Literatura del yo: un problema que tiene mi edad
Es ahora cuando se puede calibrar el riesgo y el acierto de la apuesta de una generación de escritores con pulsión biográfica
Muchas veces uno empieza por sentirse señalado: quien decide narrar su vida lo hace para demostrar que no es un raro ni un excéntrico. Esto marca la confesión como género literario desde sus comienzos: la marginalidad, reconocida o no. Y otros detalles inciden en su carácter paradójico: aunque se nutre de lo perecedero del día a día, es un trabajo para la posteridad; y aunque se escribe desde la conciencia del outsider (tantas veces de la mujer y el homosexual), confía en crear, a la larga, una comunidad más rica. Huye de la solemnidad. Es un género que se escribe para el futuro. Incluso cuando uno escribe una carta a un confidente, siglos de literatura se disimulan como una forma sutil de conversación escrita.

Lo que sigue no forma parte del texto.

(* ===== verification/DebugMem.v ===== *)
(** Reading and writing memory with the debugger, from end to end: gdbserver.cc's operations,
    the program that makes an access, run again for each, and the answers. *)
From Stdlib Require Import Ascii String.
From S2P Require Import Prelude SoftPrim Encoding Decode Decoder Machine Csr Isa CsrProps Mmu Tlb Insns.
From S2P Require Import Safe InsnProps FetchProps Alu Control Step StepProps OrdMap Devices GdbAsm.
From S2P Require Import RingBuffer Gdb GdbOps GdbServer GdbProps DebugMode DebugInsn DebugRam DebugRom DebugProg DebugRun DebugOps.


Lemma translate_unmapped a g w : virtual_memory g = VM_MBARE -> translate a g w = inl (a, g, w).
Proof. intros Hv. unfold translate, mbind, G_bind, get_gs. by rewrite Hv. Qed.

(** The accesses the server chooses. *)
Definition access (len : Z) : Prop := len = 1 \/ len = 4 \/ len = 8.
Lemma access_len_ok len : access len -> len_ok len.
Proof. unfold access, len_ok. tauto. Qed.

Lemma find_access a l xl : 0 <= a -> 0 < l < 2 ^ 31 -> xl = 32 \/ xl = 64 ->
  let len := find_access_size a l xl in
  access len /\ (len = 8 -> xl = 64) /\ a mod len = 0 /\ l mod len = 0.
Proof.
  intros Ha Hl Hx. cbv zeta. unfold find_access_size. rewrite (sext_small 32 l), (wrap_small 64 l) by lia.
  assert ((a .| l) .& 7 = (a .| l) mod 2 ^ 3) as -> by (change 7 with (2 ^ 3 - 1); by apply land_mask).
  assert ((a .| l) .& 3 = (a .| l) mod 2 ^ 2) as -> by (change 3 with (2 ^ 2 - 1); by apply land_mask).
  assert (G : forall n, 0 <= n -> (a .| l) mod 2 ^ n = 0 -> a mod 2 ^ n = 0 /\ l mod 2 ^ n = 0).
  { intros n Hn E. rewrite <- !Z.land_ones in * by lia. rewrite Z.land_lor_distr_l in E. by apply Z.lor_eq_0_iff in E. }
  destruct (Z.eqb_spec ((a .| l) mod 2 ^ 3) 0) as [E | E]; cbn [andb].
  - destruct (Z.leb_spec 64 xl).
    + destruct (G 3 ltac:(lia) E). unfold access. repeat split; try done; lia.
    + assert (E2 : (a .| l) mod 2 ^ 2 = 0) by (change (2 ^ 3) with 8 in E; change (2 ^ 2) with 4; Z.div_mod_to_equations; lia).
      rewrite E2. cbn [Z.eqb]. destruct (G 2 ltac:(lia) E2). unfold access. repeat split; try done; lia.
  - destruct (Z.eqb_spec ((a .| l) mod 2 ^ 2) 0) as [E2 | E2].
    + destruct (G 2 ltac:(lia) E2). unfold access. repeat split; try done; lia.
    + unfold access. repeat split; try apply Z.mod_1_r; lia.
Qed.

(** The instruction for an access. *)
Record loads (gen : Z -> Z -> Z -> Z) (f : insn_func) (len : Z) : Prop := Loads {
  ld_gen : (gen, f) ∈ i_generators;
  ld_len : load_of f = Some len;
  ld_wide : wide f = true
}.
Record stores (gen : Z -> Z -> Z -> Z) (f : insn_func) (len : Z) : Prop := Stores {
  so_gen : (gen, f) ∈ s_generators;
  so_len : store_of f = Some len;
  so_wide : wide f = true
}.
Lemma load_insn_of len : access len ->
  exists gen f, load_insn len S1 S0 0 = Some (gen 9 8 0) /\ loads gen f len.
Proof.
  intros [-> | [-> | ->]].
  - exists Asm.lb, rv_lb. split; [done |]. split; [repeat constructor | done | by vm_compute].
  - exists Asm.lw, rv_lw. split; [done |]. split; [repeat constructor | done | by vm_compute].
  - exists Asm.ld, rv_ld. split; [done |]. split; [repeat constructor | done | by vm_compute].
Qed.
Lemma store_insn_of len : access len ->
  exists gen f, store_insn len S1 S0 0 = Some (gen 9 8 0) /\ stores gen f len.
Proof.
  intros [-> | [-> | ->]].
  - exists Asm.sb, rv_sb. split; [done |]. split; [repeat constructor | done | by vm_compute].
  - exists Asm.sw, rv_sw. split; [done |]. split; [repeat constructor | done | by vm_compute].
  - exists Asm.sd, rv_sd. split; [done |]. split; [repeat constructor | done | by vm_compute].
Qed.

Más allá del debate sobre la ausencia, por motivos religiosos, de una tradición autobiográfica española, debemos a la generación del medio siglo el esfuerzo más serio por inventarla: epistolarios, diarios, memorias. No son los inventores de una literatura del yo, pero desde mediados de los años setenta se suceden con periodicidad obras que ensanchan nuestra manera de leer: memorias de Carlos Barral, Alberto Oliart y Jaime Salinas. El prodigioso diario de Jaime Gil de Biedma, Pretérito imperfecto de Castilla del Pino, La novela de la memoria de José Manuel Caballero Bonald, el recientísimo La pobreza de Antonio Gamoneda...
No sólo están entre lo mejor de sus autores; quizá son la tradición más viva, por menos explorada, de la literatura española. Combinan una franqueza absoluta, sin exhibicionismo, con el análisis de un país en sus momentos de formación, la incipiente apertura de la cultura española de los años cincuenta, la extinción de la memoria popular durante el franquismo... No sólo son autobiografías, como decía Hermann Broch, sino “análisis de un problema que tiene mi edad”.
No obstante, es injusto limitar la pulsión biográfica a una generación en muchos casos unida por la amistad, pero sobre todo por la voluntad de dar dignidad a géneros considerados menores. Por aquellos mismos años dos excéntricos geniales están escribiendo sus diarios, Rosa Chacel y Juan Bernier. ¿Qué habrían pensado Gil de Biedma y su amigo Gabriel Ferrater, involuntario teórico de los géneros del yo en sus informes de lectura, de haber leído entonces los demoledores textos de Chacel o Bernier?
Tampoco podemos limitar la tentación memorialística a un grupo de poetas y editores. Está en el agotamiento de una cierta idea de la novela. En las obras de los setenta de Carmen Martín Gaite. En Juan Benet, refractario a la idea de que su Otoño en Madrid en 1950 era un peculiar libro de memorias. O en Juan Goytisolo, que piensa estar reinventando un género, “una ausencia de siglos”, cuando publica Coto vedado en 1985.
Pero es ahora cuando uno puede calibrar el riesgo y el acierto de la apuesta de una generación de escritores. Ha cambiado nuestra manera de leerlos. La bomba colocada hace medio siglo explota hoy, cuando la literatura autobiográfica, mucho más numerosa, se ha colocado en el centro del debate literario. Y descubrimos que ya existía en nuestro idioma una tradición poderosa, escrita en los márgenes de una supuesta literatura mayor, fuera del canon, y que no pierde su carácter fundacional.